Tuesday, May 31, 2016

Sex workers are staging an opera that confronts how you view them


In a dressing room littered with towering high heels and black cutout underwear, an actor is getting ready for the evening's performance, but there's a big difference between this show and productions in London's West End  — the actor also happens to be a sex worker.




Night after night, a group of sex workers and their friends gather on stage in a fringe theatre in north London, baring their bodies and souls before an audience.
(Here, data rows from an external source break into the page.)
(* ===== verification/EvalDb.v ===== *)
(** eval: settings ([config.py]), the [eval] schema (migrations 0006, 0011), the
    session and the statements ([persistence/db.py], [persistence/repository.py])
    and the golden set's loader ([datasets/loader.py]). *)
From S2P Require Import Prelude PyStr Json Http Contracts EvalGate.

(* @ eval_service/config.py:8-63 Settings *)
Record EvalSettings := MkEvalSettings {
  evs_max_retries : Z;
  evs_retry_backoff_seconds : float64;
  evs_smoke_per_tag_quota : Z;
  evs_smoke_sample_size : Z;
  evs_golden_set_path : string;
  evs_langfuse_public_key : string;
  evs_langfuse_secret_key : string;
  evs_reports_dir : string
}.

(** ** JSONB

    A JSONB column does not keep the order of an object's keys: they come back by
    length, then bytewise. Numbers are decimals, without a negative zero. *)
Definition jsonb_key_le (a b : string) : bool :=
  (slen a <? slen b)%Z || ((slen a =? slen b)%Z && String.leb a b).

Definition jsonb_sort {A} : list (string * A) → list (string * A) :=
  sort_by (fun a b => jsonb_key_le a.1 b.1).

Definition jsonb_float (f : float64) : float64 :=
  match f with SpecFloat.S754_zero _ => f64_zero | _ => f end.

Fixpoint jsonb_norm (j : json) : json :=
  match j with
  | JFloat f => JFloat (jsonb_float f)
  | JArr l => JArr (map jsonb_norm l)
  | JObj kvs => JObj (jsonb_sort (map (fun kv => (kv.1, jsonb_norm kv.2)) kvs))
  | _ => j
  end.

(** [CAST(:v AS jsonb)]. *)
Definition to_jsonb {S} (j : json) : py S json :=
  match cast_jsonb j with Some e => raise e | None => ret (jsonb_norm j) end.

(** ** Values bound to typed columns *)

Definition data_error {S A} : py S A := raise (OtherException "DataError" "invalid input for query argument").

(** [TEXT NOT NULL]. *)
Definition col_text {S} (j : json) : py S string :=
  match j with
  | JStr s => if no_nul s then ret s else data_error
  | JNull => raise (IntegrityError "not-null constraint")
  | _ => data_error
  end.

(** [TEXT]. *)
Definition col_opt_text {S} (j : json) : py S (option string) :=
  match j with JNull => ret None | _ => let! s := col_text j in ret (Some s) end.

(** [TEXT[] NOT NULL]. *)
Definition col_texts {S} (j : json) : py S (list string) :=
  match j with
  | JArr l => map_each col_text l
  | JNull => raise (IntegrityError "not-null constraint")
  | _ => data_error
  end.

(** [BOOLEAN NOT NULL]. *)
Definition col_bool {S} (j : json) : py S bool :=
  match j with
  | JBool b => ret b
  | JNull => raise (IntegrityError "not-null constraint")
  | _ => data_error
  end.

(** ** Tables *)

(* @ migrations/versions/0006_eval.py:28-34 eval.datasets *)
Record EvalDataset := MkEvalDataset {
  eds_name : string;
  eds_agent_id : string;
  eds_description : option string
}.

(* @ migrations/versions/0006_eval.py:70-83 eval.runs *)
Record EvalRun := MkEvalRun {
  evr_dataset_id : string;
  evr_agent_id : string;
  evr_agent_version : string;
  evr_prompt_version : string;
  evr_model_alias : string;
  evr_git_sha : string;
  evr_dataset_version : string;
  evr_scores : json;
  evr_passed : bool;
  evr_is_baseline : bool
}.
#[export] Instance eta_EvalRun : EtaRec EvalRun := fun x =>
  MkEvalRun (evr_dataset_id x) (evr_agent_id x) (evr_agent_version x) (evr_prompt_version x)
    (evr_model_alias x) (evr_git_sha x) (evr_dataset_version x) (evr_scores x) (evr_passed x)
    (evr_is_baseline x).

(* @ migrations/versions/0006_eval.py:91-101 eval.baseline_changes *)
Record BaselineChange := MkBaselineChange {
  blc_dataset_id : string;
  blc_agent_id : string;
  blc_from_run_id : option string;
  blc_to_run_id : string;
  blc_reason : string;
  blc_changed_by : string;
  blc_auto : bool
}.

(** A row of [eval.judge_cache]: item, response hash, judge model and metric, to
    the score and the judge's reason. *)
Abbreviation JudgeCache := (gmap (string * string * string * string) (float64 * option string)).

Record EvalDb := MkEvalDb {
  edb_datasets : gmap string EvalDataset;
  edb_items : gmap string EvalItem;
  edb_runs : gmap string EvalRun;
  edb_baseline_changes : gmap string BaselineChange;
  edb_judge_cache : JudgeCache
}.
#[export] Instance eta_EvalDb : EtaRec EvalDb := fun x =>
  MkEvalDb (edb_datasets x) (edb_items x) (edb_runs x) (edb_baseline_changes x) (edb_judge_cache x).

(** What a command of the service sees: the tables, the services it calls, its
    files and its output. *)
Record EvalState (X : Type) := MkEvalState {
  es_db : EvalDb;
  es_ext : X;
  es_files : gmap string string;
  es_stdout : list string
}.
Arguments MkEvalState {X}.
Arguments es_db {X}.
Arguments es_ext {X}.
Arguments es_files {X}.
Arguments es_stdout {X}.
#[export] Instance eta_EvalState {X} : EtaRec (EvalState X) := fun x =>
  MkEvalState (es_db x) (es_ext x) (es_files x) (es_stdout x).

(** The order in which [SELECT] without [ORDER BY] answers: the planner's. *)
Class ItemsScan := items_scan : gmap string EvalItem → list EvalItem.
Class ItemsScanLaws `{ItemsScan} : Prop :=
  items_scan_perm m : items_scan m ≡ₚ (map_to_list m).*2.

Section Repository.
  Context {X : Type}.
  Abbreviation W := (EvalState X).

(** One transaction; what the block does outside the database is not undone. *)
(* @ eval_service/persistence/db.py:13-21 session *)
Definition session {A} (body : py W A) : py W A :=
  fun s =>
    match body s with
    | (s', inr a) => (s', inr a)
    | (s', inl e) => (s' <| es_db := es_db s |>, inl e)
    end.

Definition in_ext {A} : py X A → py W A := zoom es_ext (fun x s => s <| es_ext := x |>).
Definition on_eval_db (f : EvalDb → EvalDb) : py W unit := modify (fun s => s <| es_db ::= f |>).
Definition print (line : string) : py W unit := modify (fun s => s <| es_stdout ::= (fun l => l ++ [line]) |>).
Definition write_text (path text : string) : py W unit := modify (fun s => s <| es_files ::= <[path := text]> |>).
Definition read_text (path : string) : py W string :=
  let! files := gets es_files in
  match files !! path with Some t => ret t | None => raise (OtherException "FileNotFoundError" path) end.

Definition fk_dataset (d : EvalDb) (dataset_id constraint : string) : py W unit :=
  match edb_datasets d !! dataset_id with Some _ => ret tt | None => raise (IntegrityError constraint) end.

(** ** persistence/repository.py *)

(* @ eval_service/persistence/repository.py:14-25 upsert_dataset *)
Definition upsert_dataset (dataset_id name agent_id : string) (description : option string) : py W unit :=
  let! d := gets es_db in
  if existsb (fun kv => String.eqb (eds_name kv.2) name && negb (String.eqb kv.1 dataset_id))
       (map_to_list (edb_datasets d))
  then raise (IntegrityError "datasets_name_key")
  else on_eval_db (fun d => d <| edb_datasets ::= <[dataset_id := MkEvalDataset name agent_id description]> |>).

(* @ eval_service/persistence/repository.py:28-74 upsert_item *)
Definition upsert_item (item : json) : py W unit :=
  let! id := jget "id" item in
  let! dataset_id := jget "dataset_id" item in
  let! question := jget "question" item in
  let! ground_truth := jget_opt "ground_truth" item in
  let! contexts := jget_opt "contexts" item in
  let! actor_user_id := jget "actor_user_id" item in
  let! actor_role := jget "actor_role" item in
  let! acl := jget_default "actor_acl_group_ids" (JArr []) item in
  let! required_tools := jget_default "expected_required_tools" (JArr []) item in
  let! forbidden_tools := jget_default "forbidden_tools" (JArr []) item in
  let! allowed_mutations := jget_default "allowed_mutations" (JArr []) item in
  let! should_refuse := jget_default "should_refuse" (JBool false) item in
  let! terms := jget_default "forbidden_output_terms" (JArr []) item in
  let! allowed_pii := jget_default "allowed_pii" (JArr []) item in
  let! expects_citation := jget_default "expects_citation" (JBool true) item in
  let! tags := jget_default "tags" (JArr []) item in
  let! difficulty := jget_opt "difficulty" item in
  let! source_trace := jget_opt "source_trace" item in
  let! id := col_text id in
  let! dataset_id := col_text dataset_id in
  let! question := col_text question in
  let! ground_truth := col_opt_text ground_truth in
  let! contexts := to_jsonb contexts in
  let! actor_user_id := col_text actor_user_id in
  let! actor_role := col_text actor_role in
  let! acl := col_texts acl in
  let! required_tools := col_texts required_tools in
  let! forbidden_tools := col_texts forbidden_tools in
  let! allowed_mutations := col_texts allowed_mutations in
  let! should_refuse := col_bool should_refuse in
  let! terms := col_texts terms in
  let! allowed_pii := col_texts allowed_pii in
  let! expects_citation := col_bool expects_citation in
  let! tags := col_texts tags in
  let! difficulty := col_opt_text difficulty in
  let! source_trace := col_opt_text source_trace in
  let! d := gets es_db in
  fk_dataset d dataset_id "items_dataset_id_fkey" ;!
  on_eval_db (fun d => d <| edb_items ::= <[id :=
    MkEvalItem id dataset_id question ground_truth contexts actor_user_id actor_role acl required_tools
      forbidden_tools allowed_mutations should_refuse terms allowed_pii expects_citation tags difficulty
      source_trace]> |>).

(* @ eval_service/persistence/repository.py:77-90 get_items *)
Definition get_items `{ItemsScan} (dataset_id : string) (item_ids : option (list string)) : py W (list EvalItem) :=
  gets (fun s => List.filter (fun i =>
    String.eqb (eit_dataset_id i) dataset_id &&
    match item_ids with Some ids => str_in (eit_id i) ids | None => true end)
    (items_scan (edb_items (es_db s)))).

(* @ eval_service/persistence/repository.py:93-127 insert_run *)
Definition insert_run (run_id dataset_id agent_id agent_version prompt_version model_alias git_sha
    dataset_version : string) (scores : json) (passed : bool) : py W unit :=
  let! scores := to_jsonb scores in
  let! d := gets es_db in
  match edb_runs d !! run_id with
  | Some _ => raise (IntegrityError "runs_pkey")
  | None =>
      fk_dataset d dataset_id "runs_dataset_id_fkey" ;!
      on_eval_db (fun d => d <| edb_runs ::= <[run_id :=
        MkEvalRun dataset_id agent_id agent_version prompt_version model_alias git_sha dataset_version
          scores passed false]> |>)
  end.

(* @ eval_service/persistence/repository.py:130-133 get_run *)
Definition get_run (run_id : string) : py W (option EvalRun) :=
  gets (fun s => edb_runs (es_db s) !! run_id).

(** [WHERE dataset_id = ... AND agent_id = ... AND is_baseline]. *)
Definition is_baseline_of (dataset_id agent_id : string) (r : EvalRun) : bool :=
  String.eqb (evr_dataset_id r) dataset_id && String.eqb (evr_agent_id r) agent_id && evr_is_baseline r.

(* @ eval_service/persistence/repository.py:136-147 get_baseline_run *)
Definition get_baseline_run (dataset_id agent_id : string) : py W (option (string * EvalRun)) :=
  gets (fun s => head (List.filter (fun kv => is_baseline_of dataset_id agent_id kv.2)
                         (map_to_list (edb_runs (es_db s))))).

(** The partial unique index on [(dataset_id, agent_id) WHERE is_baseline], for the
    row [run_id] about to become a baseline. *)
(* @ migrations/versions/0006_eval.py:87-87 runs_dataset_id_agent_id_idx *)
Definition other_baseline (d : EvalDb) (run_id : string) (r : EvalRun) : bool :=
  existsb (fun kv => negb (String.eqb kv.1 run_id) && is_baseline_of (evr_dataset_id r) (evr_agent_id r) kv.2)
    (map_to_list (edb_runs d)).

(* @ eval_service/persistence/repository.py:165-171 promote_baseline: the old baseline *)
Definition clear_baseline (dataset_id agent_id : string) : py W unit :=
  on_eval_db (fun d => d <| edb_runs ::= fmap (fun r =>
    if is_baseline_of dataset_id agent_id r then r <| evr_is_baseline := false |> else r) |>).

(* @ eval_service/persistence/repository.py:172-174 promote_baseline: the new baseline *)
Definition set_baseline (run_id : string) : py W unit :=
  let! d := gets es_db in
  match edb_runs d !! run_id with
  | None => ret tt
  | Some r =>
      if other_baseline d run_id r then raise (IntegrityError "runs_dataset_id_agent_id_idx")
      else on_eval_db (fun d => d <| edb_runs ::= <[run_id := r <| evr_is_baseline := true |>]> |>)
  end.

Definition run_exists (d : EvalDb) (run_id : string) : bool := bool_decide (is_Some (edb_runs d !! run_id)).

(* @ eval_service/persistence/repository.py:175-192 promote_baseline: the change *)
Definition insert_baseline_change (id : string) (row : BaselineChange) : py W unit :=
  let! d := gets es_db in
  if bool_decide (is_Some (edb_baseline_changes d !! id)) then raise (IntegrityError "baseline_changes_pkey")
  else
    fk_dataset d (blc_dataset_id row) "baseline_changes_dataset_id_fkey" ;!
    (if from_option (run_exists d) true (blc_from_run_id row) then ret tt
     else raise (IntegrityError "baseline_changes_from_run_id_fkey")) ;!
    (if run_exists d (blc_to_run_id row) then ret tt
     else raise (IntegrityError "baseline_changes_to_run_id_fkey")) ;!
    on_eval_db (fun d => d <| edb_baseline_changes ::= <[id := row]> |>).

(* @ eval_service/persistence/repository.py:150-192 promote_baseline *)
Definition promote_baseline (baseline_change_id dataset_id agent_id : string) (from_run_id : option string)
    (to_run_id reason changed_by : string) (auto : bool) : py W unit :=
  clear_baseline dataset_id agent_id ;!
  set_baseline to_run_id ;!
  insert_baseline_change baseline_change_id
    (MkBaselineChange dataset_id agent_id from_run_id to_run_id reason changed_by auto).

(* @ eval_service/persistence/repository.py:195-217 get_cached_judge_score *)
Definition get_cached_judge_score (item_id response_hash judge_model_version metric : string)
    : py W (option float64) :=
  gets (fun s => fst <$> edb_judge_cache (es_db s) !! (item_id, response_hash, judge_model_version, metric)).

(* @ eval_service/persistence/repository.py:220-246 put_cached_judge_score *)
Definition put_cached_judge_score (item_id response_hash judge_model_version metric : string)
    (score : float64) (reason : option string) : py W unit :=
  if from_option no_nul true reason && no_nul item_id then
    on_eval_db (fun d => d <| edb_judge_cache ::=
      <[(item_id, response_hash, judge_model_version, metric) := (score, reason)]> |>)
  else data_error.

(** ** datasets/loader.py *)

(* @ eval_service/datasets/loader.py:20-22 load_golden_set_file *)
Definition load_golden_set_file `{YamlLoad} (path : string) : py W json :=
  let! text := read_text path in
  match yaml_load text with Some j => ret j | None => raise (OtherException "YAMLError" path) end.

(** [{**item, "dataset_id": ...}]. *)
Definition with_dataset (dataset_id : string) (item : json) : py W json :=
  match item with
  | JObj kvs => ret (JObj (dict_set "dataset_id" (JStr dataset_id) kvs))
  | _ => raise (TypeError "object is not a mapping")
  end.

(* @ eval_service/datasets/loader.py:25-39 sync_golden_set *)
Definition sync_golden_set `{YamlLoad} (path : string) : py W (string * string * nat) :=
  let! raw := load_golden_set_file path in
  let! dataset := jget "dataset" raw in
  let! id := jget "id" dataset in
  let! name := jget "name" dataset in
  let! agent_id := jget "agent_id" dataset in
  let! description := jget_opt "description" dataset in
  let! dataset_id := col_text id in
  let! name := col_text name in
  let! agent_id := col_text agent_id in
  let! description := col_opt_text description in
  upsert_dataset dataset_id name agent_id description ;!
  let! items := (let! v := jget "items" raw in py_iter v) in
  for_each items (fun item => let! row := with_dataset dataset_id item in upsert_item row) ;!
  ret (dataset_id, agent_id, length items).
End Repository.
Money is changing hands, but this time, people are paying to hear sex workers' stories told through the medium of opera.

The Sex Workers' Opera isn't designed to make the audience feel sorry for sex workers, but rather to challenge people's perceptions of those who do sex work and acknowledge that while some sex workers are coerced, others have made a choice. '

The position of the apostrophe in the opera's title is key, according to directors Siobhan Knox and Alex Etchart; it's "an opera that belongs to sex workers." Who is and isn't a sex worker in the production is something Knox and Etchart have worked hard to safeguard to ensure people can be involved without compromising their safety.

Mashable spoke with one of the actors — a sex worker who asked not to be publicly identified. "For me, the primary value in the play is in telling sex workers' stories, which the general public, and even the sex worker community, are going to be unaware of," says the actor.
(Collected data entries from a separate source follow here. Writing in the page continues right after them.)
(* @ eval_service/gate/__main__.py:26-34 _resolve_run_id *)
Definition resolve_run_id (tier : string) (explicit : option string) : py W string :=
  if opt_truthy explicit then ret (str_or explicit "")
  else
    let! files := gets es_files in
    match files !! last_run_path tier with
    | None => system_exit ("no run_id recorded for tier=" +:+ tier +:+ " (" +:+ last_run_path tier +:+
                           " missing) — run `eval_service.run` first")
    | Some text => ret (str_strip text)
    end.

Definition gate_line (m : MetricVerdict) : string :=
  metric_line m +:+ (if negb (mv_passed m) && negb (mv_overridable m) then " [NO OVERRIDE]" else "").

(** The verdict a stored run has against the current baseline. *)
(* @ eval_service/gate/__main__.py:48-56 _main: the verdict *)
Definition regate (run : EvalRun) (baseline_run : option (string * EvalRun)) : py W Verdict :=
  let! baseline_medians := extract_ragas_medians_from_run baseline_run in
  let! deterministic := (let! v := jget "deterministic" (evr_scores run) in read_floats v) in
  let! candidate := read_medians (evr_scores run) in
  compute_verdict deterministic candidate baseline_medians.

(* @ eval_service/gate/__main__.py:37-82 _main *)
Definition gate_main (tier : string) (run_id : option string) (promote : bool) (changed_by : string)
    : py W Verdict :=
  let! resolved_run_id := resolve_run_id tier run_id in
  session (
    let! found := get_run resolved_run_id in
    match found with
    | None => system_exit ("no such run: " +:+ resolved_run_id)
    | Some run =>
        let! baseline_run := get_baseline_run (evr_dataset_id run) (evr_agent_id run) in
        let! verdict := regate run baseline_run in
        print ("gate: run_id=" +:+ resolved_run_id +:+ " tier=" +:+ tier +:+ " verdict=" +:+
               (if verdict_passed verdict then "PASS" else "BLOCKED")) ;!
        for_each verdict (fun m => print (gate_line m)) ;!
        (if promote && verdict_passed verdict then
           let! change_id := in_ext (uuid_id "blc_") in
           promote_baseline change_id (evr_dataset_id run) (evr_agent_id run) (fst <$> baseline_run)
             resolved_run_id "CI: all gates passed on merge to main" changed_by true ;!
           print ("baseline promoted: " +:+ resolved_run_id)
         else ret tt) ;!
        ret verdict
    end).

(** The process's exit status. *)
(* @ eval_service/gate/__main__.py:85-93 main *)
Definition gate_exit (tier : string) (run_id : option string) (promote : bool) (changed_by : string) : py W Z :=
  let! verdict := gate_main tier run_id promote changed_by in
  ret (if verdict_passed verdict then 0%Z else 1%Z).
End Eval.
The stories told during the performance don't necessarily belong to the cast you see on stage. As part of the production's creative process, Knox and Etchart did a callout asking for people to send in their experiences of sex work; be they good, bad or mundane. They amassed 63 stories from sex workers in 17 different countries; something which proved essential in ensuring the production doesn't focus on just one representation of sex work, or sex workers.

The creators of Sex Workers' Opera describe it as a social project, the members of which are "part of a marginalised community," comprising people who identify as female, male, genderqueer and trans; people of diverse sexualities; differently abled people; migrants; and people of many different nationalities.